On Wed, Feb 13, 2002 at 07:44:25AM -0500, LeVan,Ralph wrote:
In general I agree with what Ralph has said, so I am only replying
to areas I don't necessarily agree with.
> > Do people want to be able to take one query and issue it against
> > multiple collections without change?
>
> I don't think so. All our queries are explicitly against a single database.
Personally I think it is useful to be able to take one query and fire
it against multiple servers, as some others have also mentioned.
SRW does not address distribution, but a client (as now in Z39.50)
I think certainly will want to be able to do distribution.
The only ramification of this on CQL is that the approach of profiles
is a good thing. Having consistent naming is good. In one way, I see
this as a chance to "get it right" compared to Z39.50. It is
unfortunate that different Z39.50 servers interpret the same
query in different ways. I would hope with CQL that there would
be a single interpretation of all the query operators.

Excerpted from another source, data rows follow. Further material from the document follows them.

(** X6.  A registry that is not configured is not contacted: without its API
    key FlightAware, and likewise Aviation Stack, answers with the empty object
    at once, and so does the Supabase adapter when the URL or the service key is
    missing.  No interaction with the outside takes place. *)
Theorem X6_unconfigured_registries_are_silent (w : World) (registration : string) (s : State) :
  (truthy (FLIGHTAWARE_API_KEY (env w)) = false ->
   getFlightAwareInfo w registration s = mkRun (Returns emptyPartial) [] s)
  /\ (truthy (AVIATIONSTACK_API_KEY (env w)) = false ->
      getAviationStackInfo w registration s = mkRun (Returns emptyPartial) [] s)
  /\ (truthy (NEXT_PUBLIC_SUPABASE_URL (env w)) = false
      \/ truthy (SUPABASE_SERVICE_ROLE_KEY (env w)) = false ->
      getSupabaseAircraftInfo w registration s = mkRun (Returns emptyPartial) [] s).
Proof.
  repeat split.
  - intros H. unfold getFlightAwareInfo. cbv zeta. now rewrite H.
  - intros H. unfold getAviationStackInfo. cbv zeta. now rewrite H.
  - intros H. unfold getSupabaseAircraftInfo. cbv zeta.
    destruct H as [H | H]; rewrite H; [reflexivity |].
    now rewrite orb_true_r.
Qed.

Lemma X6_unconfigured_registries_are_silent_witness :
  getFlightAwareInfo offline "SP-LRD" initial = mkRun (Returns emptyPartial) [] initial
  /\ getAviationStackInfo offline "SP-LRD" initial = mkRun (Returns emptyPartial) [] initial
  /\ getSupabaseAircraftInfo offline "SP-LRD" initial = mkRun (Returns emptyPartial) [] initial.
Proof.
  destruct (X6_unconfigured_registries_are_silent offline "SP-LRD" initial) as (F & A & S).
  split; [apply F; reflexivity |]. split; [apply A; reflexivity |].
  apply S. left. reflexivity.
Defined.

(** X7.  When the photo endpoint of Planespotters answers with a photo, the
    adapter returns its large thumbnail, or else its small one, whatever the
    aircraft endpoint does afterwards (it may time out, fail or answer
    anything): both endpoints are asked and the photo is kept. *)
Theorem X7_photo_survives_aircraft_failure
    (w : World) (registration : string) (s : State)
    (status : Z) (firstPhoto : Photo) (others : list Photo) :
  planespotters_photos w registration (tick s) = Replied status (Some (firstPhoto :: others)) ->
  ok status = true ->
  exists p,
    outcome (getPlanespottersInfo w registration s) = Returns p
    /\ p_photoUrl p
       = Some (or_else (thumbnail_large_src firstPhoto)
                       (or_else (thumbnail_src firstPhoto) None))
    /\ p_registration p = None
    /\ final (getPlanespottersInfo w registration s) = advance 2 s.
Proof.
  intros Hphotos Hok. destruct s as [api csv t]. cbn [tick] in Hphotos.
  unfold getPlanespottersInfo.
  rewrite try_catch_run, bind_fetch. cbn [tick]. rewrite Hphotos. tidy. rewrite Hok.
  run_all; eexists; repeat split.
Qed.

Lemma X7_photo_survives_aircraft_failure_witness :
  exists p,
    outcome (getPlanespottersInfo withPhoto "SP-LRD" initial) = Returns p
    /\ p_photoUrl p
       = Some (or_else (Some "https://t.plnspttrs.net/large.jpg")
                       (or_else (Some "https://t.plnspttrs.net/small.jpg") None))
    /\ p_registration p = None
    /\ final (getPlanespottersInfo withPhoto "SP-LRD" initial) = advance 2 initial.
Proof.
  apply (X7_photo_survives_aircraft_failure withPhoto "SP-LRD" initial 200
           (mkPhoto (Some "https://t.plnspttrs.net/large.jpg")
                    (Some "https://t.plnspttrs.net/small.jpg")) []);
    reflexivity.
Defined.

There may
be different mappings made by servers when mapping to Z39.50
attribute lists, but a profile at the CQL level (which may be
sharable with CCL by the way) would be great.
> > - All text to be searched to always be inside quotes. This allows new
> > reserved words to be added later without breaking old queries.
>
> Sorry, but the "easily human enterable" argues against this one. Certainly
> optional, but not mandatory.
The reason I propose this is based on our experience over the past
years using CCL. There may be other good solutions, so I will expand
on the problem and see if anyone else has a good suggested solution.
With CCL, there are a set of reserved words. But the CCL standard I
have is *very* vague about grammar. There is no BNF-style grammar.
It just gives examples. So you can refer to old result sets using S1,
S2 etc. But Z39.50 allows set names to be any string (not just numbers).
So we allowed S=default or S1. But set names can contain spaces,
so we allowed S="this or that", S=default, S1. But then there is
punctuation (comma, parenthsis, etc). So what is an identifier?
I dislike having context senstitive tokenization rules. Its makes
like much easier to implement (well, more options anyway) if tokens
are not context senstive. So, instead of saying 'set name after S=
is any char to next non-whitespace' you say "S" is a reserved word,
set names are a sequence of alphanumeric, for more you have to quote
them.
CCL fails badly in this area because of S1 by the way. If it was
intead S=1 it would have been better. But note, this looks like
a query for a index field called "S" equaling the value "1".
And so on.
My point is really I think a tight grammar is needed.
> > - All reserved words to be upper case only (debatable).
>
> No...
Ok, so reserved words are case insensitive.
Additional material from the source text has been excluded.